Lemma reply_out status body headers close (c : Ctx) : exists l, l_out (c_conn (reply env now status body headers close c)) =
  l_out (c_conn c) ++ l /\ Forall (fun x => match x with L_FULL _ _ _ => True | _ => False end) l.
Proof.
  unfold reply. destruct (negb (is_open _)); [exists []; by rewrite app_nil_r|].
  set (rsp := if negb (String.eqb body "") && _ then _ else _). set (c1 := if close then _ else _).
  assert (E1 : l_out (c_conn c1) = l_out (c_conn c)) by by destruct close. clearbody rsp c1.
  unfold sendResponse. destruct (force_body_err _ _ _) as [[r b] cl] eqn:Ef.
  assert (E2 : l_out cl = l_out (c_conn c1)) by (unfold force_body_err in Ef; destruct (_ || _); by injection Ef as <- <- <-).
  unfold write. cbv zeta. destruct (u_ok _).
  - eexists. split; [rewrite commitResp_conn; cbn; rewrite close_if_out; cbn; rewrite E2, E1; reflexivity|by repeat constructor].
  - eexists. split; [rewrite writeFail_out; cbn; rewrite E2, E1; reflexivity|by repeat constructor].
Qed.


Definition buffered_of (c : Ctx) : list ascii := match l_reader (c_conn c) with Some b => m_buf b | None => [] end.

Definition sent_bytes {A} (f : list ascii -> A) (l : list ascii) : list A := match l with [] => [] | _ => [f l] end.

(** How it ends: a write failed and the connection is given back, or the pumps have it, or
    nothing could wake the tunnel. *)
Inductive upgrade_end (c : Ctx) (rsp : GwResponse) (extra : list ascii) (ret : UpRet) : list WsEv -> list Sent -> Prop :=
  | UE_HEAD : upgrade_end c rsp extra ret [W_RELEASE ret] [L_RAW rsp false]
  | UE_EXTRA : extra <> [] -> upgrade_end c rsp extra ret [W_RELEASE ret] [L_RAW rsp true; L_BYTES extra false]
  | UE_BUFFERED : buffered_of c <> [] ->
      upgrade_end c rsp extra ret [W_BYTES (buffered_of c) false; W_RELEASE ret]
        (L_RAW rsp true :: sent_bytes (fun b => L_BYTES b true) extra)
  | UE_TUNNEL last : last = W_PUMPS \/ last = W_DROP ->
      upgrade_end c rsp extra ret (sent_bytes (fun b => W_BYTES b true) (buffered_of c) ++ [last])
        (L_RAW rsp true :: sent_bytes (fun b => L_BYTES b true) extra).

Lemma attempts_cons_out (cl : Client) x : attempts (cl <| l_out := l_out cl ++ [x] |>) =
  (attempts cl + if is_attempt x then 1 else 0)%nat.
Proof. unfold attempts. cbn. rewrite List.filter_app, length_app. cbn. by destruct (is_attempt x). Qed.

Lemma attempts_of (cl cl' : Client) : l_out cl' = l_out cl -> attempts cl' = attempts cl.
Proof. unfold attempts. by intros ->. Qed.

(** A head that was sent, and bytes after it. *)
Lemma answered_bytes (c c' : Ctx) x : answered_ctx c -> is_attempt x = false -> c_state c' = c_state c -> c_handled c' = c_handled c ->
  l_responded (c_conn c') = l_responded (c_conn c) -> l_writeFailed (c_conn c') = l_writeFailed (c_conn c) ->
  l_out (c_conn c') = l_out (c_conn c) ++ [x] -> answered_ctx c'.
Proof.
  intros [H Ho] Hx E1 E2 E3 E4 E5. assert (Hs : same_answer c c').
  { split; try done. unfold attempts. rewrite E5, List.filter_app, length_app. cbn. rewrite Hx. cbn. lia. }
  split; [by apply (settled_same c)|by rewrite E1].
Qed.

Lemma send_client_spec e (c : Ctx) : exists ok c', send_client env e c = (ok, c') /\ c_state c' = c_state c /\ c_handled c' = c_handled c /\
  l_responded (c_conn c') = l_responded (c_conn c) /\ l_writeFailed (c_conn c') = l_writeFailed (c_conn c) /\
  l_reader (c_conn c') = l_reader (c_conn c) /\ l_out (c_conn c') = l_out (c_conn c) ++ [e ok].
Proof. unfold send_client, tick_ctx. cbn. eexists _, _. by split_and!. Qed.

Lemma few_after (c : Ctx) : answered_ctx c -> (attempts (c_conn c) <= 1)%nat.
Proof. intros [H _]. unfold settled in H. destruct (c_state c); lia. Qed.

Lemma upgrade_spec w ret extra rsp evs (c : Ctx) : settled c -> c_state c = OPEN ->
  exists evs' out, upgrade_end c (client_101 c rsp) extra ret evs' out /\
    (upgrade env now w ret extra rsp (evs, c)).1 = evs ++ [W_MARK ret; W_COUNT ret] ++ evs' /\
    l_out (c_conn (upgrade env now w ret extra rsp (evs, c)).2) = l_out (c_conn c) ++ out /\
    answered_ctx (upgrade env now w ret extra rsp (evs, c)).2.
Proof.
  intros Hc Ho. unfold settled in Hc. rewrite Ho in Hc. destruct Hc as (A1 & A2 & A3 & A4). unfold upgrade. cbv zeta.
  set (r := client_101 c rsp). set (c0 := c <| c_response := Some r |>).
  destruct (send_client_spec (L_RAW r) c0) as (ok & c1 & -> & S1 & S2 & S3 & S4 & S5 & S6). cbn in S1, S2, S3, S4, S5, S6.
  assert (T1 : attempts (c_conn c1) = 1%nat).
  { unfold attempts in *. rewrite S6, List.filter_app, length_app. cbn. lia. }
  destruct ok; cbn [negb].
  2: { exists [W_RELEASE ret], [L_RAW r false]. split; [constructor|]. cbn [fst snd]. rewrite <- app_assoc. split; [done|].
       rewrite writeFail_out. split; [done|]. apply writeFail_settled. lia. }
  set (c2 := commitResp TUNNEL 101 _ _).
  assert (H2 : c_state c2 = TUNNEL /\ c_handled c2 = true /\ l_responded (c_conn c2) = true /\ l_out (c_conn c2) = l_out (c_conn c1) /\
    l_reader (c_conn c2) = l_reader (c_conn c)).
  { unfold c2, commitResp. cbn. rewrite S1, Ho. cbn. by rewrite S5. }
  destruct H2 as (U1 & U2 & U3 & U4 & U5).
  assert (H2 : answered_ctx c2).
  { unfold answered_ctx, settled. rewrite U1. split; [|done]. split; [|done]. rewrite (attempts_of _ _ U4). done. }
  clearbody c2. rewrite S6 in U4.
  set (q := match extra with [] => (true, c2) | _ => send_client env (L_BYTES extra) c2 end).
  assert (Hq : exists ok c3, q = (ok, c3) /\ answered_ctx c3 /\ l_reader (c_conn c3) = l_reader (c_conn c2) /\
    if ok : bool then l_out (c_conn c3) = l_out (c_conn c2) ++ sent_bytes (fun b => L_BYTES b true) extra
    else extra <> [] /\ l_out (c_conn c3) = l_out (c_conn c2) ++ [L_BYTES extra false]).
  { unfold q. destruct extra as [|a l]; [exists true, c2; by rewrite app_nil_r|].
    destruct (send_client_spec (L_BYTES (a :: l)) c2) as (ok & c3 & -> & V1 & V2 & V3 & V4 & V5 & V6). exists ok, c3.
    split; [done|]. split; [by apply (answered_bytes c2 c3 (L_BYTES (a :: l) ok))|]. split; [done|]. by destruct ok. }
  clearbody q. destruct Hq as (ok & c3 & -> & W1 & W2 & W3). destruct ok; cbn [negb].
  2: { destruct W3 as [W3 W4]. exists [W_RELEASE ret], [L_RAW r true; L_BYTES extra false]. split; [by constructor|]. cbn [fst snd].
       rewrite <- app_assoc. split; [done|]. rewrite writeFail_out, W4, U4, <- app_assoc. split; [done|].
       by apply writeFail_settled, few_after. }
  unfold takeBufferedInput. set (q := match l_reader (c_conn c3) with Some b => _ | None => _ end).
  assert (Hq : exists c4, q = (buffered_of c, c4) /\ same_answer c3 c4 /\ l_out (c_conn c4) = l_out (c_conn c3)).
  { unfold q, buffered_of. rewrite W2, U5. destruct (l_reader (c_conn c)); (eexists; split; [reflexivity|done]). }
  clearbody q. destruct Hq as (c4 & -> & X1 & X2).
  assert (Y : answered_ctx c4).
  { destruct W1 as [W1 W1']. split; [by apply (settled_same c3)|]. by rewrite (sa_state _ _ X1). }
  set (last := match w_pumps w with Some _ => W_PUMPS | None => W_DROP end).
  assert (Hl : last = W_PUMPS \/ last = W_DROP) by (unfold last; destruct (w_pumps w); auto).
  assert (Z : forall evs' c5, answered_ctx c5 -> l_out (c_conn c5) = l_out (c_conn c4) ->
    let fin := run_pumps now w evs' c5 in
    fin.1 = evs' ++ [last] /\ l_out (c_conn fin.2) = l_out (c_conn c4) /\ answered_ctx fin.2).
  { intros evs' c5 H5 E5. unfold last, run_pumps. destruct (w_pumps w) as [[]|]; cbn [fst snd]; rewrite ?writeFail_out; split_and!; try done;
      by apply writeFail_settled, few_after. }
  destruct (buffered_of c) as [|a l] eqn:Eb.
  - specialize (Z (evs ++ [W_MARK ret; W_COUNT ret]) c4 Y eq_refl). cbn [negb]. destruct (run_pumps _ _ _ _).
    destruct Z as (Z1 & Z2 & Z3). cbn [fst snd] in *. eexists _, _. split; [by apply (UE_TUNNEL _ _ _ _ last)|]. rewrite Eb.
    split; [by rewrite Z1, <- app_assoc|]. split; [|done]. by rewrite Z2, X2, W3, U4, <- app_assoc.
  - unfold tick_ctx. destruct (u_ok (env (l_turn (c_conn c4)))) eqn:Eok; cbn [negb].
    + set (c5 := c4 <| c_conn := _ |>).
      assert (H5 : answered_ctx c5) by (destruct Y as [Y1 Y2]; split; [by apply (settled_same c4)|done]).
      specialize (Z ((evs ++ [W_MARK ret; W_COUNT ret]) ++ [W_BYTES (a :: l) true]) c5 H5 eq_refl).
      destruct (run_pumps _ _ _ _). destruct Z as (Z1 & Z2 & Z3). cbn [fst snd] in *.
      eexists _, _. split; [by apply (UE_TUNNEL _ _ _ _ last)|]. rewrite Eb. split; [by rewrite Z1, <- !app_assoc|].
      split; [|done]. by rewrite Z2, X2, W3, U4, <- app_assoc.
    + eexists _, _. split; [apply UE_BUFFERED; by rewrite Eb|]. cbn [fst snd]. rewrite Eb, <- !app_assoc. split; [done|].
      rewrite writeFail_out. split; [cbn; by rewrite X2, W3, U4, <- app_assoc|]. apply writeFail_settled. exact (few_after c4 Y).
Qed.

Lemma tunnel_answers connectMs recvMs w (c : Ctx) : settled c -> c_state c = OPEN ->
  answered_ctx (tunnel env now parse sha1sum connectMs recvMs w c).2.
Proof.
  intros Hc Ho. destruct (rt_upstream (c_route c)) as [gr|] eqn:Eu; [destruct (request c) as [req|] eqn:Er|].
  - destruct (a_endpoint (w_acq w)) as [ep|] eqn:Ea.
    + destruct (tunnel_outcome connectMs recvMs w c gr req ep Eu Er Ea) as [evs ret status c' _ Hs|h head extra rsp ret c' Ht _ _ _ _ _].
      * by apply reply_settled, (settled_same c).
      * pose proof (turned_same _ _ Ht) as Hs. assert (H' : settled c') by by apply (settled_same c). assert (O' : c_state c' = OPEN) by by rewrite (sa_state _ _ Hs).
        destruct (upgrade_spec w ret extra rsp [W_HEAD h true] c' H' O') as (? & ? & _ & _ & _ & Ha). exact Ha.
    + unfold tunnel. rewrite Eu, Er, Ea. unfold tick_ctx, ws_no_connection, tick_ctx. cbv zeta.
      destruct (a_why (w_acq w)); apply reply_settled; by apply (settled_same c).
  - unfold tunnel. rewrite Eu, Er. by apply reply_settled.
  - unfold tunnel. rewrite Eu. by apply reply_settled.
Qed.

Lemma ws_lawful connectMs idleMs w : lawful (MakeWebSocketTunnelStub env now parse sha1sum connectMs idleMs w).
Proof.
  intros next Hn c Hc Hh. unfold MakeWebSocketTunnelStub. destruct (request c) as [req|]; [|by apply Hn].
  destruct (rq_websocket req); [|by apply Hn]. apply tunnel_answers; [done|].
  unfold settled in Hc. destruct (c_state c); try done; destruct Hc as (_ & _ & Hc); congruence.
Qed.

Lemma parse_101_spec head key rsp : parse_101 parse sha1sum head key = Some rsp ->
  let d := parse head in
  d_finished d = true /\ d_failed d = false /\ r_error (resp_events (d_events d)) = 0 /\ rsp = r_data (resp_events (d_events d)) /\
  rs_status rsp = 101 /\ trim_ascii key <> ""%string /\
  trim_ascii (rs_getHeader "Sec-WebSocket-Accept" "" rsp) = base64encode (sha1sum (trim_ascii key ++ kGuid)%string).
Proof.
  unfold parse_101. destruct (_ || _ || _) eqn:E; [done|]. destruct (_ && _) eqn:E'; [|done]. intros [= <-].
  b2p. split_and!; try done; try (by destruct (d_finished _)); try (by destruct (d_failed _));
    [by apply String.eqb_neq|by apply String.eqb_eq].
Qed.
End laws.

——

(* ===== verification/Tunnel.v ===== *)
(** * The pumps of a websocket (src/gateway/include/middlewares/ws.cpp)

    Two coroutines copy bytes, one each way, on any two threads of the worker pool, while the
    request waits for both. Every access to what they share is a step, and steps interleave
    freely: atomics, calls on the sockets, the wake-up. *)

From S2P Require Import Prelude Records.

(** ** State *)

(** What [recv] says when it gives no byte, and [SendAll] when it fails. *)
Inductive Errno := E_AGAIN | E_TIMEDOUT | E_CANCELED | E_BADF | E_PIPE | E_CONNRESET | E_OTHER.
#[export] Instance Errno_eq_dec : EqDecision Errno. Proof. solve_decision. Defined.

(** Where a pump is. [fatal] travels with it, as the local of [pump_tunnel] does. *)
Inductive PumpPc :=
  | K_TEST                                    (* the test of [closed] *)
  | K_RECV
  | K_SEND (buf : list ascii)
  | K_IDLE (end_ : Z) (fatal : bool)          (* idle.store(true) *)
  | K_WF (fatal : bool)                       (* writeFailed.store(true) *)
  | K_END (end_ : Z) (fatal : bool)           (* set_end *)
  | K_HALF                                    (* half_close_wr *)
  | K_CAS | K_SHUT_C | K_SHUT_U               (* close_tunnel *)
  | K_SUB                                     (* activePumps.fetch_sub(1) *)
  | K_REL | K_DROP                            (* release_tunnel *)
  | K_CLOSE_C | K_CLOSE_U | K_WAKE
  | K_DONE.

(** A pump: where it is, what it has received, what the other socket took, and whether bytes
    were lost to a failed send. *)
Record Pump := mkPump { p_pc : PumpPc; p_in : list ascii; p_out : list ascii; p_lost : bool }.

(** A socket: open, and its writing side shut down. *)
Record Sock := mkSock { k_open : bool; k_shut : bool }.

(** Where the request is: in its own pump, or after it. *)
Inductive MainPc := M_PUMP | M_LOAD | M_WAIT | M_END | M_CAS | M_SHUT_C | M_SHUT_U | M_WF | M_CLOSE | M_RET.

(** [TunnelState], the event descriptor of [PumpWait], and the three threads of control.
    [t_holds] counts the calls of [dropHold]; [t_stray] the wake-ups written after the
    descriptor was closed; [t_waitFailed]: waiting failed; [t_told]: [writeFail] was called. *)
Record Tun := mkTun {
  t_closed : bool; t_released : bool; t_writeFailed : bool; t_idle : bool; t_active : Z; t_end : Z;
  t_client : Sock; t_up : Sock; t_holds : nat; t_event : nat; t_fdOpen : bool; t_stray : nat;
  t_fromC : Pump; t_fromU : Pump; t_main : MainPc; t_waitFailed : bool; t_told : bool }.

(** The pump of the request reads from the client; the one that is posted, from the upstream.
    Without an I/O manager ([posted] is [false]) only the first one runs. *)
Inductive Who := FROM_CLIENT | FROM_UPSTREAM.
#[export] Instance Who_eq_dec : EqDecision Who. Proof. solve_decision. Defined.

——

Reproduce, exactly as they stand in the data above, the lines from the one that holds "- eexists. split; [rewrite writeFail_out;" to the one that holds "Proof. unfold attempts. cbn.", inclusive.

* [Result of the task]
  - eexists. split; [rewrite writeFail_out; cbn; rewrite E2, E1; reflexivity|by repeat constructor].
Qed.


Definition buffered_of (c : Ctx) : list ascii := match l_reader (c_conn c) with Some b => m_buf b | None => [] end.

Definition sent_bytes {A} (f : list ascii -> A) (l : list ascii) : list A := match l with [] => [] | _ => [f l] end.

(** How it ends: a write failed and the connection is given back, or the pumps have it, or
    nothing could wake the tunnel. *)
Inductive upgrade_end (c : Ctx) (rsp : GwResponse) (extra : list ascii) (ret : UpRet) : list WsEv -> list Sent -> Prop :=
  | UE_HEAD : upgrade_end c rsp extra ret [W_RELEASE ret] [L_RAW rsp false]
  | UE_EXTRA : extra <> [] -> upgrade_end c rsp extra ret [W_RELEASE ret] [L_RAW rsp true; L_BYTES extra false]
  | UE_BUFFERED : buffered_of c <> [] ->
      upgrade_end c rsp extra ret [W_BYTES (buffered_of c) false; W_RELEASE ret]
        (L_RAW rsp true :: sent_bytes (fun b => L_BYTES b true) extra)
  | UE_TUNNEL last : last = W_PUMPS \/ last = W_DROP ->
      upgrade_end c rsp extra ret (sent_bytes (fun b => W_BYTES b true) (buffered_of c) ++ [last])
        (L_RAW rsp true :: sent_bytes (fun b => L_BYTES b true) extra).

Lemma attempts_cons_out (cl : Client) x : attempts (cl <| l_out := l_out cl ++ [x] |>) =
  (attempts cl + if is_attempt x then 1 else 0)%nat.
Proof. unfold attempts. cbn. rewrite List.filter_app, length_app. cbn. by destruct (is_attempt x). Qed.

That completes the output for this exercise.